Reproduce word for word, from the entries below, the line with "Proof. intros Hf.", the line with "exists stream, tls.", and every line between them, and nothing more.
Record set section start
Inductive piece (d : Delivery) (tls : bool) : list Z → Prop :=
| piece_line line : line_of d tls line → piece d tls (line_octets line)
| piece_message : may_transact d tls → piece d tls (data_wire (de_data d)).

(** The peer of the encrypted stream is who the delivery asks for: the chain
    came from a handshake that verified it when that was required, and it
    matches the domain's records when there are any. *)
Definition handshaken (d : Delivery) (plain : Conn) (chain : list (list Z)) : Prop :=
  ∃ stream tls,
    tls_connect (de_server_name d)
      (pkix_required (de_require_tls d) (negb (bool_decide (length (rrset_records (de_tlsa d)) = 0%nat))) (de_mode d))
      (cn_stream plain) = Ok (stream, chain, tls).

Definition trusted (d : Delivery) (chain : list (list Z)) : Prop :=
  rrset_records (de_tlsa d) ≠ [] → verify_chain (rrset_records (de_tlsa d)) chain = Authenticated.

Definition plain_part (d : Delivery) (tls : bool) (cl : Client) : Prop :=
  match cl_plain cl with
  | None => tls = false
  | Some plain => tls = true ∧ spoke (piece d false) plain ∧ handshaken d plain (cl_chain cl)
  end.

(** The client may speak, on a plain stream or on an encrypted one. *)
Definition Open (d : Delivery) (tls : bool) (cl : Client) : Prop :=
  fluent (piece d tls) (cl_conn cl) ∧ plain_part d tls cl ∧ (tls = true → trusted d (cl_chain cl)).

Definition Left (d : Delivery) (tls : bool) (cl : Client) : Prop :=
  spoke (piece d tls) (cl_conn cl) ∧ plain_part d tls cl ∧
  (tls = true → trusted d (cl_chain cl) ∨ st_taken (cn_stream (cl_conn cl)) = []) ∧
  (cn_broken (cl_conn cl) = false → fluent (piece d tls) (cl_conn cl)).

(** Whatever became of it. *)
Definition Over (d : Delivery) (cl : Client) : Prop := ∃ tls, Left d tls cl.

Lemma Open_Left d tls cl : Open d tls cl → Left d tls cl.
Proof. intros (Hf & Hp & Ht). split; [by apply fluent_spoke|]. split; [done|]. split; [auto|done]. Qed.

Lemma runs_step {A} d tls (f : Conn → result DeliveryError A * Conn) :
  (∀ c, fluent (piece d tls) c → after_step (piece d tls) (f c)) →
  runs (Open d tls) (on_conn f) (λ _, Open d tls) (λ cl, Left d tls cl ∧ (cn_broken (cl_conn cl) = false → Open d tls cl)).
Proof.
  intros Hf cl (Hc & Hp & Ht). specialize (Hf _ Hc). unfold on_conn. destruct (f (cl_conn cl)) as [r c].
  destruct Hf as (Hs & Hok & Hnb). simpl in *.
  destruct r as [a|e]; simpl.
  - split; [by apply Hok|]. by split.
  - assert (Hl : Left d tls (with_conn cl c)) by (split; [done|]; split; [done|]; split; [auto|exact Hnb]).
    split; [done|]. intros Hb. split; [by apply Hnb|]. by split.
Qed.

Lemma runs_weaken {A} Pre (m : client A) (Post Post' : A → Client → Prop) (Fail Fail' : Client → Prop) :
  runs Pre m Post Fail → (∀ a cl, Post a cl → Post' a cl) → (∀ cl, Fail cl → Fail' cl) → runs Pre m Post' Fail'.
Proof. intros Hm HP HF cl Hcl. specialize (Hm cl Hcl). destruct (m cl) as [[a|e] cl']; auto. Qed.

Lemma runs_open {A} d tls (f : Conn → result DeliveryError A * Conn) :
  (∀ c, fluent (piece d tls) c → after_step (piece d tls) (f c)) → runs (Open d tls) (on_conn f) (λ _, Open d tls) (Over d).
Proof. intros Hf. eapply runs_weaken; [by apply runs_step|done|]. intros cl [Hl _]. by exists tls. Qed.

Lemma runs_command d tls line expected p :
  line_of d tls line → runs (Open d tls) (on_conn (command line expected p)) (λ _, Open d tls) (Over d).
Proof. intros Hl. apply runs_open. intros c Hc. apply command_after; [done|]. by apply piece_line. Qed.

Lemma Open_with_tls d tls cl t : Open d tls cl → Open d tls (with_tls cl t).
Proof. done. Qed.

Lemma Over_with_tls d cl t : Over d cl → Over d (with_tls cl t).
Proof. intros [tls Hl]. by exists tls. Qed.

(** After the handshake, before the chain is looked at. *)
Definition Shaken (d : Delivery) (cl : Client) : Prop :=
  fluent (piece d true) (cl_conn cl) ∧ plain_part d true cl ∧ st_taken (cn_stream (cl_conn cl)) = [].

Lemma runs_handshake d : runs (Open d false) (handshake d) (λ _, Shaken d) (Over d).
Proof.
  intros cl Hcl. unfold handshake. cbv zeta.
  destruct (tls_connect _ _ _) as [[[stream chain] tls]|[error result_type]] eqn:E.
  - pose proof (tls_fresh _ _ _ _ _ _ E) as Hfresh. destruct Hcl as (Hf & _ & _). split; [|split; [|done]].
    + split; [done|]. split; [done|]. exists []. by split; [|constructor].
    + split; [done|]. split; [by apply fluent_spoke|]. by exists stream, tls.
  - apply Over_with_tls. exists false. by apply Open_Left.
Qed.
Record set section end
Answer to the exercise:
Proof. intros Hf. eapply runs_weaken; [by apply runs_step|done|]. intros cl [Hl _]. by exists tls. Qed.

Lemma runs_command d tls line expected p :
  line_of d tls line → runs (Open d tls) (on_conn (command line expected p)) (λ _, Open d tls) (Over d).
Proof. intros Hl. apply runs_open. intros c Hc. apply command_after; [done|]. by apply piece_line. Qed.

Lemma Open_with_tls d tls cl t : Open d tls cl → Open d tls (with_tls cl t).
Proof. done. Qed.

Lemma Over_with_tls d cl t : Over d cl → Over d (with_tls cl t).
Proof. intros [tls Hl]. by exists tls. Qed.

(** After the handshake, before the chain is looked at. *)
Definition Shaken (d : Delivery) (cl : Client) : Prop :=
  fluent (piece d true) (cl_conn cl) ∧ plain_part d true cl ∧ st_taken (cn_stream (cl_conn cl)) = [].

Lemma runs_handshake d : runs (Open d false) (handshake d) (λ _, Shaken d) (Over d).
Proof.
  intros cl Hcl. unfold handshake. cbv zeta.
  destruct (tls_connect _ _ _) as [[[stream chain] tls]|[error result_type]] eqn:E.
  - pose proof (tls_fresh _ _ _ _ _ _ E) as Hfresh. destruct Hcl as (Hf & _ & _). split; [|split; [|done]].
    + split; [done|]. split; [done|]. exists []. by split; [|constructor].
    + split; [done|]. split; [by apply fluent_spoke|]. by exists stream, tls.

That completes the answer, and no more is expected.